Required action. Everything before the line containing "match PyEMD_EMD E with" stays out; print that line and all lines below it through the last, exactly.

Supplied data.

(** [math.pi], the double nearest to pi. *)
Definition math_pi : Qc := Q2Qc (884279719003555 # 281474976710656).

(** ** class EMD *)

Module EMD.

(** [_sift]: [signal * 0.1] *)
Definition _sift (signal : list Qc) : list Qc :=
  map (fun x => x * Q2Qc 0.1)%Qc signal.

(** The loop [for i in range(10)] of [_simple_emd], with its two [break]s;
    the state is [(imfs, residue)]. *)
Fixpoint sift_loop (fuel : nat) (imfs : list (list Qc)) (residue : list Qc)
    : list (list Qc) * list Qc :=
  match fuel with
  | O => (imfs, residue)
  | S fuel' =>
      if Nat.ltb (length residue) 4 then (imfs, residue)
      else
        let imf := _sift residue in
        if np_std_lt imf (Q2Qc 1e-10) then (imfs, residue)
        else sift_loop fuel' (imfs ++ [imf]) (zip_with Qcminus residue imf)
  end.

(** The Python list [imfs] handed to [np.array] at the end. *)
Definition collected (signal : list Qc) : list (list Qc) :=
  let '(imfs, residue) := sift_loop 10 [] signal in
  if np_std_gt residue (Q2Qc 1e-10) then imfs ++ [residue] else imfs.

Definition _simple_emd (signal : list Qc) : outcome ndarray :=
  np_array (collected signal).

(** [emd]: PyEMD when it can be imported, otherwise [_simple_emd]. *)
Definition emd (E : externals) (signal : list Qc) : outcome ndarray :=
  match PyEMD_EMD E with
  | Some pyemd => pyemd signal
  | None => _simple_emd signal
  end.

Your solution.
  match PyEMD_EMD E with
  | Some pyemd => pyemd signal
  | None => _simple_emd signal
  end.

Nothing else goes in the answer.